Dataset entries
==============================
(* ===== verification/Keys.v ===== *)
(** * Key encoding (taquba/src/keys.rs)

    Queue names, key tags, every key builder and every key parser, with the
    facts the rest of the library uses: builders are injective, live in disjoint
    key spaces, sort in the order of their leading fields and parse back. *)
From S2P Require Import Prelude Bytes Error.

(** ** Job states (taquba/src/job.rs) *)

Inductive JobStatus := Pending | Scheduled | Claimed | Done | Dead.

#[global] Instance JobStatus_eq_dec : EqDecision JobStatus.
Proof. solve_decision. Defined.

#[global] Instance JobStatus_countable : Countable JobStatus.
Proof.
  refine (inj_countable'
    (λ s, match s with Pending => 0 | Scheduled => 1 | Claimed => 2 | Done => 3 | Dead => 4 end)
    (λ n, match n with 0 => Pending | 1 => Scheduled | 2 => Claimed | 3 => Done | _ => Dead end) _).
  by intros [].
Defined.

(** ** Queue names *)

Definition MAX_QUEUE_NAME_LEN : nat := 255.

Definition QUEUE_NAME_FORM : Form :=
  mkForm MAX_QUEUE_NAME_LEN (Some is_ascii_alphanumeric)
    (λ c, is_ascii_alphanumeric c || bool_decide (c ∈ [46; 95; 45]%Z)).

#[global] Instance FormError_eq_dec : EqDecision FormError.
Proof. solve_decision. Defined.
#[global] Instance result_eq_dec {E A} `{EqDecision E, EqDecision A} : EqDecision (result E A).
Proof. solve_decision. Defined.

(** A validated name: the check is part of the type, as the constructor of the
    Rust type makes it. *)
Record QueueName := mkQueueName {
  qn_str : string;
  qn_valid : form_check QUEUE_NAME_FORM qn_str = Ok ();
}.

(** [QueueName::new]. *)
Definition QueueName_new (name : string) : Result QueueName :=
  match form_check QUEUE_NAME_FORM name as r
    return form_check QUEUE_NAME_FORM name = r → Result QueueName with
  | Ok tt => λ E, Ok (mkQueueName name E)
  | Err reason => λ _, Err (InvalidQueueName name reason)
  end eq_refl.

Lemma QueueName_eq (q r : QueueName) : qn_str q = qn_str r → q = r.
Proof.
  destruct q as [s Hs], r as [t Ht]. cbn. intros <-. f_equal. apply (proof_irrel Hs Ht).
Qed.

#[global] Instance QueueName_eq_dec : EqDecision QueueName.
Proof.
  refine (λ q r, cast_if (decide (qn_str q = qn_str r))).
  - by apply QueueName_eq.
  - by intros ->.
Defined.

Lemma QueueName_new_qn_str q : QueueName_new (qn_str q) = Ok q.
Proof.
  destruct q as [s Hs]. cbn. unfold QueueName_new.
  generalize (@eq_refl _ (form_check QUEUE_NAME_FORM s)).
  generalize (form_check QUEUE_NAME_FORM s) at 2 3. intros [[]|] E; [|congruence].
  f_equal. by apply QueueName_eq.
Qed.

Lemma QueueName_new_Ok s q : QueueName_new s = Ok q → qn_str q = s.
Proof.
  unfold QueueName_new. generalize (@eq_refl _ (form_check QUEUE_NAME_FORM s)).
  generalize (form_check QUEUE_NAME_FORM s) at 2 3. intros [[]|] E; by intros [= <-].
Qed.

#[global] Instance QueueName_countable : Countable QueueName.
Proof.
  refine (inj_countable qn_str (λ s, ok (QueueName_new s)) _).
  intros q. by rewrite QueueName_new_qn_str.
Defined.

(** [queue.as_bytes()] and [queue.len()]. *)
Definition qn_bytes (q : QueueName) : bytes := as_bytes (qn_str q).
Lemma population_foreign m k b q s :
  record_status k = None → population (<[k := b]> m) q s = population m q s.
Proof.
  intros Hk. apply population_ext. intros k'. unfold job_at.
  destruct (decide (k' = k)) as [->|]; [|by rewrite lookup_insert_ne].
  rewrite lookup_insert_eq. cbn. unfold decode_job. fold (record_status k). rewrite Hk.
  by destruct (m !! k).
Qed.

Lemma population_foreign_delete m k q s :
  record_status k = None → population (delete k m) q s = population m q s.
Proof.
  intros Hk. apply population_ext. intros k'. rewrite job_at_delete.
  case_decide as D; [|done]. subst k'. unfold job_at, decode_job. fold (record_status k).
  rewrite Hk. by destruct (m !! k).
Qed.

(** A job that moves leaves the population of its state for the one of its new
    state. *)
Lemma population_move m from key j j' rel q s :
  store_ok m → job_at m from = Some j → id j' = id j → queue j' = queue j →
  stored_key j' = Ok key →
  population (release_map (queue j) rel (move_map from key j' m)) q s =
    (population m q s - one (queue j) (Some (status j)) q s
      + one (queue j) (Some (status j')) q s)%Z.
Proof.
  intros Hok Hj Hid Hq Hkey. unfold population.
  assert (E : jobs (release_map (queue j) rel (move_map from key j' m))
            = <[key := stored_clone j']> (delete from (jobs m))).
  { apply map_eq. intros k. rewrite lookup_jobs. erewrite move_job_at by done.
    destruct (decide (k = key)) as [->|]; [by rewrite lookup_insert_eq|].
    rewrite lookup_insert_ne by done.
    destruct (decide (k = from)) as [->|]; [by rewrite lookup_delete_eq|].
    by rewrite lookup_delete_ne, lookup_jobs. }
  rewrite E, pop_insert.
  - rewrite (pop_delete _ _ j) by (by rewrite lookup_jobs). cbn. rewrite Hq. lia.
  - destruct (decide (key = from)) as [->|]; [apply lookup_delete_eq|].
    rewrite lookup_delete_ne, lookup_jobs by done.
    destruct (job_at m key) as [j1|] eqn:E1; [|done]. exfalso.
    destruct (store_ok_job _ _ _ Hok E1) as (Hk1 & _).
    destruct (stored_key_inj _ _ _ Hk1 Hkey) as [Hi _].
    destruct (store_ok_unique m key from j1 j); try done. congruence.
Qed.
==============================
# Exercise requirements:
Your answer should consist of each line of the data above in which the word "generalize" occurs.

# Task result:
  generalize (@eq_refl _ (form_check QUEUE_NAME_FORM s)).
  generalize (form_check QUEUE_NAME_FORM s) at 2 3. intros [[]|] E; [|congruence].
  unfold QueueName_new. generalize (@eq_refl _ (form_check QUEUE_NAME_FORM s)).
  generalize (form_check QUEUE_NAME_FORM s) at 2 3. intros [[]|] E; by intros [= <-].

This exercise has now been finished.